Она присела к столу и послушала разговоры старших и Николая, который тоже пришел к столу. «Боже мой, Боже мой, те же лица, те же разговоры, так же папа держит чашку и дует точно так же!» думала Наташа, с ужасом чувствуя отвращение, подымавшееся в ней против всех домашних за то, что они были всё те же.
После чая Николай, Соня и Наташа пошли в диванную, в свой любимый угол, в котором всегда начинались их самые задушевные разговоры.


– Бывает с тобой, – сказала Наташа брату, когда они уселись в диванной, – бывает с тобой, что тебе кажется, что ничего не будет – ничего; что всё, что хорошее, то было? И не то что скучно, а грустно?
– Еще как! – сказал он. – У меня бывало, что всё хорошо, все веселы, а мне придет в голову, что всё это уж надоело и что умирать всем надо. Я раз в полку не пошел на гулянье, а там играла музыка… и так мне вдруг скучно стало…
– Ах, я это знаю. Знаю, знаю, – подхватила Наташа. – Я еще маленькая была, так со мной это бывало. Помнишь, раз меня за сливы наказали и вы все танцовали, а я сидела в классной и рыдала, никогда не забуду: мне и грустно было и жалко было всех, и себя, и всех всех жалко. И, главное, я не виновата была, – сказала Наташа, – ты помнишь?
– Помню, – сказал Николай. – Я помню, что я к тебе пришел потом и мне хотелось тебя утешить и, знаешь, совестно было. Ужасно мы смешные были. У меня тогда была игрушка болванчик и я его тебе отдать хотел. Ты помнишь?

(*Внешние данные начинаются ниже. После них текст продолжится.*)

(* ===== verification/HistorySpec.v ===== *)
(** * Histories of operations

    The entries that [makeEntries] builds have a linearization exactly when the
    history they come from has one. *)
From S2P Require Import Prelude Model Entries Linearizability CheckSingleSpec.
Import Entry.

(** ** Operations *)
Section Operations.
Context {V : Type} `{Iface V} (M : Model V).
Context (sort : forall A, (A -> A -> bool) -> list A -> list A) `{!GoSort sort}.
Implicit Types (h : list (Operation V)).

(** The operations with their ids. *)
Definition numbered h : list (Z * Operation V) := zip (seqZ 0 (Z.of_nat (length h))) h.

Lemma numbered_fst h : (numbered h).*1 = seqZ 0 (Z.of_nat (length h)).
Proof. unfold numbered. apply fst_zip. rewrite length_seqZ. lia. Qed.

Lemma numbered_snd h : (numbered h).*2 = h.
Proof. unfold numbered. apply snd_zip. rewrite length_seqZ. lia. Qed.

Lemma elem_of_numbered h k o :
  (k, o) ∈ numbered h -> ∃ i, k = Z.of_nat i ∧ h !! i = Some o.
Proof.
  intros [i Hi]%list_elem_of_lookup. unfold numbered in Hi.
  apply lookup_zip_with_Some in Hi as (k' & o' & Heq & Hk & Ho). simplify_eq.
  apply lookup_seqZ in Hk as [-> _]. exists i. split; [lia|done].
Qed.

Lemma numbered_io h k o :
  (k, o) ∈ numbered h -> entry_io (makeEntries sort h) k = io o.
Proof.
  intros (i & -> & Hi)%elem_of_numbered. destruct (makeEntries_elem sort h i o Hi).
  unfold entry_io, io.
  rewrite (entry_value_of _ _ _ (callOf (Z.of_nat i) o)),
    (entry_value_of _ _ _ (returnOf (Z.of_nat i) o)); try done; by apply makeEntries_keys.
Qed.

Lemma numbered_order h a b :
  a ∈ numbered h -> b ∈ numbered h ->
  returned_before (makeEntries sort h) b.1 a.1 <-> (Return b.2 < Call a.2)%Z.
Proof.
  destruct a as [ka a], b as [kb b]. intros (i & -> & Hi)%elem_of_numbered
    (j & -> & Hj)%elem_of_numbered. simpl. split.
  - intros (r & c & Hb & Hr & Hc). apply before_elem_of in Hb as Hin.
    assert (Hkey : forall x y, x ∈ makeEntries sort h -> y ∈ makeEntries sort h ->
      key x = key y -> x = y).
    { intros x y. apply key_inj, makeEntries_keys. done. }
    destruct (makeEntries_elem sort h i a Hi), (makeEntries_elem sort h j b Hj).
    rewrite (Hkey r (returnOf (Z.of_nat j) b)) in Hb; [|tauto|done|done].
    rewrite (Hkey c (callOf (Z.of_nat i) a)) in Hb; [|tauto|done|done].
    by apply (makeEntries_real_time sort h j b i a Hj Hi).
  - intros Hlt. exists (returnOf (Z.of_nat j) b), (callOf (Z.of_nat i) a).
    split; [|done]. by apply (makeEntries_real_time sort h j b i a Hj Hi).
Qed.

(** The entries of a timestamped history have a linearization exactly when the
    history is linearizable. *)
Lemma makeEntries_linearizable h :
  entries_linearizable M (length h) (makeEntries sort h) <-> linearizable M h.
Proof.
  assert (Hzs : forall zs : list (Z * Operation V), zs ≡ₚ numbered h ->
    (legal M (Init M) (entry_io (makeEntries sort h) <$> zs.*1) <->
     legal M (Init M) (io <$> zs.*2)) ∧
    (ForallOrdPairs (λ a b, ¬ returned_before (makeEntries sort h) b a) zs.*1 <->
     ForallOrdPairs may_precede zs.*2)).
  { intros zs Hzs. assert (Hin : forall z, z ∈ zs -> z ∈ numbered h).
    { intros z Hz. by rewrite <- Hzs. }
    split.
    - rewrite <- !list_fmap_compose.
      rewrite (list_fmap_ext (entry_io (makeEntries sort h) ∘ fst) (io ∘ snd) zs); [done|].
      intros i [k o] Hx%list_elem_of_lookup_2. by apply numbered_io, Hin.
    - rewrite !ForallOrdPairs_fmap. unfold may_precede.
      split; intros Ho; apply (ForallOrdPairs_impl_in _ _ _ Ho); intros a b Ha Hb;
        rewrite numbered_order; auto. }
  split.
  - intros (τ & Hperm & Hleg & Hord). rewrite <- numbered_fst in Hperm.
    apply Permutation_map_inv in Hperm as (zs & -> & Hp). symmetry in Hp.
    destruct (Hzs zs Hp) as [Hl Ho].
    exists (zs.*2). split_and!; [|by apply Hl|by apply Ho].
    transitivity ((numbered h).*2); [by rewrite Hp|by rewrite numbered_snd].
  - intros (σ & Hperm & Hleg & Hord). rewrite <- (numbered_snd h) in Hperm.
    apply Permutation_map_inv in Hperm as (zs & -> & Hp). symmetry in Hp.
    destruct (Hzs zs Hp) as [Hl Ho].
    exists (zs.*1). split_and!; [|by apply Hl|by apply Ho].
    rewrite <- numbered_fst. by rewrite Hp.
Qed.

(** Well-formed histories: no operation returns before it is called, and the
    inputs and outputs are what the model expects. *)
Definition wf_history (op_ok : V -> V -> Prop) h : Prop :=
  Forall (λ o, (Call o <= Return o)%Z ∧ op_ok (Input o) (Output o)) h ∧
  (Z.of_nat (length h) < 2 ^ 63)%Z.

Lemma makeEntries_ok op_ok h :
  wf_history op_ok h -> entries_ok op_ok (makeEntries sort h).
Proof.
  intros [Hh _] c r k Hc Hr Hkc Hkr. rewrite (makeEntries_perm sort), elem_of_collect in Hc, Hr.
  destruct Hc as (i & o & Hi & Hc), Hr as (j & o' & Hj & Hr).
  destruct Hc as [-> | ->]; [|done]. destruct Hr as [-> | ->]; [done|].
  injection Hkc as <-. injection Hkr as Hij. assert (j = i) as -> by lia.
  assert (o' = o) as -> by congruence. simpl. rewrite Forall_forall in Hh.
  destruct (Hh o) as [_ ?]; [by eapply list_elem_of_lookup_2|done].
Qed.

Lemma wf_history_entries op_ok h :
  wf_history op_ok h -> wf_entries (length h) (makeEntries sort h).
Proof.
  intros [Hh _]. apply makeEntries_wf; [done|]. eapply Forall_impl; [exact Hh|].
  by intros o [? _].
Qed.

End Operations.
Lemma event_checks ci evs :
  wf_events op_ok evs -> checks M ci (convertEntries (renumber evs)).
Proof.
  intros Hwf. destruct (events_entries M op_ok evs Hwf) as (n & Hn & Hw & Hok & _).
  pose proof (ev_small _ _ Hwf). eapply wf_entries_checks; [done|lia|done].
Qed.

Lemma event_sub evs :
  wf_events op_ok evs ->
  sub_linearizable M (convertEntries (renumber evs)) <-> events_linearizable M evs.
Proof.
  intros Hwf. destruct (events_entries M op_ok evs Hwf) as (n & Hn & Hw & Hok & Hlin).
  unfold sub_linearizable. by rewrite (wf_nops n).
Qed.

(** The documented contract of the function [Partition]: the history is linearizable
    if and only if each partition is. *)
Record partition_ok (h : list (Operation V)) (partitions : list (list (Operation V))) :
    Prop := {
  part_call : callPartition M h = Some partitions;
  part_wf : Forall (wf_history op_ok) partitions;
  part_ne : partitions ≠ []
}.

Section Operations.
Context (h : list (Operation V)) (partitions : list (list (Operation V))).
Context (Hp : partition_ok h partitions).

Lemma partition_entries :
  operation_entries sort M h = Some (makeEntries sort <$> partitions).
Proof.
  unfold operation_entries. by rewrite (part_call _ _ Hp).
Qed.

Lemma partition_checks ci : Forall (checks M ci) (makeEntries sort <$> partitions).
Proof.
  apply Forall_fmap. eapply Forall_impl; [apply (part_wf _ _ Hp)|].
  intros p Hw. by apply operation_checks.
Qed.

Lemma operations_return verbose timeout :
  always_returns M (makeEntries sort <$> partitions) verbose timeout ∧
  ∃ r, checkOperations sort model h verbose timeout r.
Proof.
  assert (Hne : makeEntries sort <$> partitions ≠ []).
  { intros E%fmap_nil_inv. by apply (part_ne _ _ Hp). }
  split; [apply checkParallel_returns; [apply partition_checks|done]|].
  destruct (checkParallel_some M _ verbose (partition_checks verbose) timeout Hne) as [r Hr].
  exists r. exists (makeEntries sort <$> partitions). split; [apply partition_entries|done].
Qed.

Lemma operations_result verbose timeout r :
  checkOperations sort model h verbose timeout r ->
  (r.1 = Illegal -> ∃ p, p ∈ partitions ∧ ¬ linearizable M p) ∧
  (r.1 = Ok -> forall p, p ∈ partitions -> linearizable M p) ∧
  (r.1 = Unknown -> (0 < timeout)%Z).
Proof.
  intros (l & Hl & Hr). rewrite partition_entries in Hl. simplify_eq.
  pose proof (part_wf _ _ Hp) as Hw. rewrite Forall_forall in Hw.
  destruct (checkParallel_result M _ verbose (partition_checks verbose) timeout r Hr)
    as (Hill & Hok & Hun).
  split_and!; [| |done].
  - intros Hres. destruct (Hill Hres) as (es & (p & -> & Hin)%list_elem_of_fmap & Hn).
    exists p. split; [done|]. by rewrite <- operation_sub by auto.
  - intros Hres p Hin. apply operation_sub; [by auto|]. apply (Hok Hres).
    by apply list_elem_of_fmap_2.
Qed.
Lemma sizes_step M t s seen ids sz steps sz' :
  partial_loop M t (length seen) (length ids) s ids sz = Some (steps, sz') ->
  sizes_ok seen sz -> sizes_ok (seen ++ [ids]) sz'.
Proof.
  intros Hl Hsz k. pose proof (partial_loop_sizes _ _ _ _ _ _ _ _ _ Hl k) as Hk.
  specialize (Hsz k). case_decide as Hd.
  - destruct Hd as [Hin Hlt]. injection Hk as Hs Hi. rewrite Hi, Hs.
    split; [|exists ids; by rewrite list_lookup_middle].
    assert (Hless : forall q, q ∈ seen -> k ∈ q -> length q < length ids).
    { intros q Hq Hkq. destruct (largestIndex sz !! k) as [i|]; [|naive_solver].
      destruct Hsz as ((p & Hp & _ & Hmax & _) & p' & Hp' & Hsize). simplify_eq.
      rewrite Hsize in Hlt. simpl in Hlt. specialize (Hmax q Hq Hkq). lia. }
    exists ids. split_and!; [by rewrite list_lookup_middle|done| |].
    + intros q [Hq | ->%list_elem_of_singleton]%elem_of_app Hkq; [|done].
      specialize (Hless q Hq Hkq). lia.
    + intros j q Hj Hq. apply Hless. rewrite lookup_app_l in Hq by done.
      by eapply list_elem_of_lookup_2.
  - injection Hk as Hs Hi. rewrite Hi, Hs. destruct (largestIndex sz !! k) as [i|].
    + destruct Hsz as ((p & Hp & Hkp & Hmax & Hfirst) & p' & Hp' & Hsize). simplify_eq.
      assert (Hp' : (seen ++ [ids]) !! i = Some p) by (by apply lookup_app_l_Some).
      apply lookup_lt_Some in Hp as Hi'.
      split; [|by exists p]. exists p. split_and!; [done..| |].
      * intros q [Hq | ->%list_elem_of_singleton]%elem_of_app Hkq; [by apply Hmax|].
        rewrite Hsize in Hd. simpl in Hd. destruct (decide (length p < length ids)); [|lia].
        naive_solver.
      * intros j q Hj Hq. apply (Hfirst j); [done|]. by rewrite lookup_app_l in Hq by lia.
    + destruct Hsz as [Hnone Hno]. split; [done|].
      intros p [Hp | ->%list_elem_of_singleton]%elem_of_app; [by apply Hno|].
      intros Hkp. apply Hd. split; [done|]. rewrite Hnone. simpl.
      destruct ids; [by apply elem_of_nil in Hkp|simpl; lia].
Qed.

Section Replay.
Context (M : Model V) (op_ok : V -> V -> Prop) (valid : V -> Prop) `{!ModelLaws M op_ok valid}.
Context (Hstate : forall s, valid s -> is_Some (callDescribeState M s)).
Context (t : tables).

Definition tio (k : Z) : V * V := (read (callValue t) k, read (returnValue t) k).

(** A legal sequence is replayed without a panic. *)
Lemma partial_loop_ok i len s ids sz :
  valid s -> Forall (λ k, op_ok (tio k).1 (tio k).2) ids -> legal M s (tio <$> ids) ->
  ∃ steps sz', partial_loop M t i len s ids sz = Some (steps, sz') ∧ indices steps = ids ∧
    described M s (tio <$> ids) (descriptions steps).
Proof.
  revert s sz. induction ids as [|k ids IH]; intros s sz Hv Hio Hleg; simpl.
  { by exists [], sz. }
  apply Forall_cons in Hio as [Hk Hio]. destruct Hleg as (s' & Hs & Hleg).
  assert (Hv' : valid s').
  { destruct (step_total s _ _ Hv Hk) as (b & s'' & Hs'' & Hv''). simpl in *.
    rewrite Hs in Hs''. simplify_eq. by apply Hv''. }
  destruct (Hstate s' Hv') as [d Hd]. rewrite Hs. simpl. rewrite Hd. simpl.
  destruct (IH s' (note_size i len k sz) Hv' Hio Hleg) as (steps & sz' & -> & Hix & Hds).
  simpl. eexists _, _. split; [done|]. unfold indices, descriptions in *.
  rewrite !fmap_cons, Hix. split; [done|]. by exists s'.
Qed.

Lemma partials_loop_ok seen partials sz :
  Forall (λ ids, Forall (λ k, op_ok (tio k).1 (tio k).2) ids ∧ legal M (Init M) (tio <$> ids))
    partials -> sizes_ok seen sz ->
  ∃ ls sz', partials_loop M t (length seen) partials sz = Some (ls, sz') ∧
    indices <$> ls = partials ∧
    Forall2 (λ ids l, described M (Init M) (tio <$> ids) (descriptions l)) partials ls ∧
    sizes_ok (seen ++ partials) sz'.
Proof.
  revert seen sz. induction partials as [|ids partials IH]; intros seen sz Hall Hsz; simpl.
  { exists [], sz. rewrite app_nil_r. split_and!; [done..|constructor|done]. }
  apply Forall_cons in Hall as [[Hio Hleg] Hall].
  destruct (partial_loop_ok (length seen) (length ids) (Init M) ids sz)
    as (steps & sz1 & Hl & Hix & Hd); [apply init_valid|done|done|].
  rewrite Hl. simpl. apply sizes_step in Hl; [|done].
  destruct (IH (seen ++ [ids]) sz1 Hall Hl) as (ls & sz2 & Hls & Hixs & Hds & Hsz2).
  rewrite length_app, Nat.add_1_r in Hls. rewrite Hls. simpl. eexists _, _. split; [done|].
  split_and!; [by rewrite fmap_cons, Hix, Hixs|by constructor|].
  by rewrite <- app_assoc in Hsz2.
Qed.
End Replay.

(** ** One partition *)

(** Interface of a model towards the visualization: its descriptions do not panic. *)
Class DescribeLaws (M : Model V) (op_ok : V -> V -> Prop) (valid : V -> Prop) : Prop := {
  describe_operation : forall i o, op_ok i o -> is_Some (callDescribeOperation M i o);
  describe_state : forall s, valid s -> is_Some (callDescribeState M s)
}.

(** A row shows an operation. *)
Definition row_shows (M : Model V) (o : Operation V) (he : historyElement) : Prop :=
  heClientId he = ClientId o ∧ Start he = Call o ∧ End_ he = Return o ∧
  callDescribeOperation M (Input o) (Output o) = Some (Description he).

(** The data of a partition [p] of the history with entries [es]; [partials] are the
    sequences that the checker reported and [sorted] the same slice after the sort. *)
Record partition_shown (M : Model V) (p : list (Operation V)) (es : list (entry V))
    (partials sorted : list (list Z)) (d : partitionVisualizationData) : Prop := {
  shown_rows : Forall2 (row_shows M) p (History d);
  shown_perm : sorted ≡ₚ partials;
  shown_sorted : is_sorted longer sorted;
  shown_indices : indices <$> PartialLinearizations d = sorted;
  shown_states : Forall2 (λ ids l, described M (Init M) (entry_io es <$> ids) (descriptions l))
    sorted (PartialLinearizations d);
  shown_largest : forall k, match Largest d !! k with
    | Some i => is_largest sorted k i
    | None => forall ids, ids ∈ sorted -> k ∉ ids
    end
}.

Lemma longer_strict_weak : strict_weak longer.
Proof.
  unfold longer. split_and!; intros *; rewrite ?bool_decide_eq_true, ?bool_decide_eq_false; lia.
Qed.

Section Partition.
Context (sort : forall A, (A -> A -> bool) -> list A -> list A) `{!GoSort sort}.
Context (M : Model V) (op_ok : V -> V -> Prop) (valid : V -> Prop).
Context `{!ModelLaws M op_ok valid} `{!DescribeLaws M op_ok valid}.
Context (p : list (Operation V)) (Hp : wf_history op_ok p).

Abbreviation es := (makeEntries sort p).

Lemma rows_operations rows :
  length rows = length p -> (forall k he, rows !! k = Some he -> shows M es (Z.of_nat k) he) ->
  Forall2 (row_shows M) p rows.
Proof.
  intros Hlen Hrows. apply Forall2_same_length_lookup_2; [done|]. intros k o he Ho Hhe.
  destruct (Hrows k he Hhe) as (c & r & Hc & Hr & Hck & Hrk & Hs).
  destruct (makeEntries_elem sort p k o Ho) as [Hc' Hr'].
  assert (Hkey : forall x y, x ∈ es -> y ∈ es -> key x = key y -> x = y).
  { intros x y. apply key_inj, makeEntries_keys. done. }
  assert (c = callOf (Z.of_nat k) o) as -> by (by apply Hkey).
  assert (r = returnOf (Z.of_nat k) o) as -> by (by apply Hkey).
  done.
Qed.
(* ===== verification/LayoutProof.v ===== *)
(** * The left-to-right scan of [Layout] is optimal

    The constraints on a layout are those that the comment of the script lists: timestamps a
    gap apart, boxes that hold their text, and linearization points inside their boxes, a
    distance apart.  The scan meets them all, and no other assignment that meets them puts a
    timestamp or a point further left. *)
From S2P Require Import Prelude Visualization Layout.
Import Visualization Layout.

#[local] Open Scope Z_scope.

(** A function with the value at one time replaced. *)
Definition upd (w : Z -> Z) (t x : Z) : Z -> Z := λ s, if decide (s = t) then x else w s.

Lemma upd_same w t x : upd w t x t = x.
Proof. unfold upd. by rewrite decide_True. Qed.

Lemma upd_other w t x s : s ≠ t -> upd w t x s = w s.
Proof. intros H. unfold upd. by rewrite decide_False. Qed.

Lemma upd_upd w t x y s : upd (upd w t x) t y s = upd w t y s.
Proof. unfold upd. by case_decide. Qed.

Lemma sort_by_perm {A} (key : A -> Z) l : sort_by key l ≡ₚ l.
Proof. apply (go_sort_perm (sort := insertion_sort)). Qed.

Lemma sort_by_sorted {A} (key : A -> Z) l :
  StronglySorted (λ a b, key a <= key b) (sort_by key l).
Proof.
  assert (Hsw : strict_weak (λ a b : A, bool_decide (key a < key b))).
  { split_and!; intros *; rewrite ?bool_decide_eq_true, ?bool_decide_eq_false; lia. }
  pose proof (is_sorted_strongly _ _ Hsw (go_sort_sorted A _ l Hsw)) as Hs.
  unfold sort_by. induction Hs as [|a l' _ IH Ha]; constructor; [done|].
  eapply Forall_impl; [exact Ha|]. intros b Hb%bool_decide_eq_false. lia.
Qed.

Module LayoutProof.

Section Problem.
Context (px : Z) (text_width : string -> Z) (els : list element) (tables : lp_tables).

Abbreviation lins := (allLinearizations tables).
Abbreviation EPS := (EPSILON px).
Abbreviation GAP := (BOX_GAP px).

Definition width (el : element) : Z := box_width (box_of px text_width el).

(** The point number [k] of the linearization [l]. *)
Definition point (lp : list (list Z)) (l : nat) (k : nat) : option Z := ps ← lp !! l; ps !! k.

(** The constraints: [w] gives the timestamps their positions, [lp] the points. *)
Record feasible (sorted : list Z) (w : Z -> Z) (lp : list (list Z)) : Prop := {
  f_positive : forall t, t ∈ sorted -> 0 <= w t;
  f_gap : forall i a b, sorted !! i = Some a -> sorted !! S i = Some b -> w a + GAP <= w b;
  f_text : forall el, el ∈ els -> w (elStart el) + width el <= w (elEnd el);
  f_points : Forall2 (λ lin ps, length lin = length ps) lins lp;
  f_box : forall l lin k g el, lins !! l = Some lin -> lin !! k = Some g -> els !! g = Some el ->
    ∃ p, point lp l k = Some p ∧ w (elStart el) <= p <= w (elEnd el);
  f_apart : forall l k p q, point lp l k = Some p -> point lp l (S k) = Some q -> p + EPS <= q;
  f_illegal : forall g el ending l lin, els !! g = Some el ->
    eventIllegalLast tables !! g = Some ending -> l ∈ ending -> lins !! l = Some lin ->
    ∃ p, point lp l (pred (length lin)) = Some p ∧ p + EPS <= w (elEnd el)
}.
(* ===== verification/LayoutInput.v ===== *)
(** * What [Layout] prepares for the scan

    The timestamps and the tweak of the ends, the tables of the linearization points, and the
    elements that could be next: on data that shows real-time orders they are what the scan of
    [LayoutProof] asks for ([LayoutInput]). *)
From S2P Require Import Prelude Visualization Layout LayoutProof.
Import Visualization Layout LayoutProof.

#[local] Open Scope Z_scope.

(** ** The data of a page *)

(** [lin] goes through operations of [hs], and in an order that their times allow. *)
Record lin_ok (hs : list historyElement) (lin : partialLinearization) : Prop := {
  lo_nonempty : lin ≠ [];
  lo_range : forall k, k ∈ indices lin -> 0 <= k < Z.of_nat (length hs);
  lo_order : forall i j a b ha hb, (i < j)%nat -> indices lin !! i = Some a ->
    indices lin !! j = Some b -> hs.[a] = Some ha -> hs.[b] = Some hb -> Start ha <= End_ hb;
  lo_closed : forall a b ha hb, a ∈ indices lin -> b ∉ indices lin ->
    hs.[a] = Some ha -> hs.[b] = Some hb -> Start ha <= End_ hb
}.

Record data_ok (data : list partitionVisualizationData) : Prop := {
  do_times : forall d he, d ∈ data -> he ∈ History d -> Start he <= End_ he;
  do_lins : forall d lin, d ∈ data -> lin ∈ PartialLinearizations d -> lin_ok (History d) lin
}.

Definition operations (data : list partitionVisualizationData) : list historyElement :=
  data ≫= History.

(** Every operation starts before the last timestamp. *)
Definition starts_before_last (data : list partitionVisualizationData) : Prop :=
  forall he, he ∈ operations data -> ∃ he', he' ∈ operations data ∧ Start he < End_ he'.

(** ** Sets and sorted timestamps *)

Lemma set_add_elem x y s : x ∈ set_add y s <-> x = y ∨ x ∈ s.
Proof. unfold set_add. case_decide; set_solver. Qed.

Lemma set_add_NoDup y s : NoDup s -> NoDup (set_add y s).
Proof.
  intros Hs. unfold set_add. case_decide; [done|]. apply NoDup_app.
  split_and!; [done|set_solver|apply NoDup_singleton].
Qed.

– А помнишь ты, – сказала Наташа с задумчивой улыбкой, как давно, давно, мы еще совсем маленькие были, дяденька нас позвал в кабинет, еще в старом доме, а темно было – мы это пришли и вдруг там стоит…
– Арап, – докончил Николай с радостной улыбкой, – как же не помнить? Я и теперь не знаю, что это был арап, или мы во сне видели, или нам рассказывали.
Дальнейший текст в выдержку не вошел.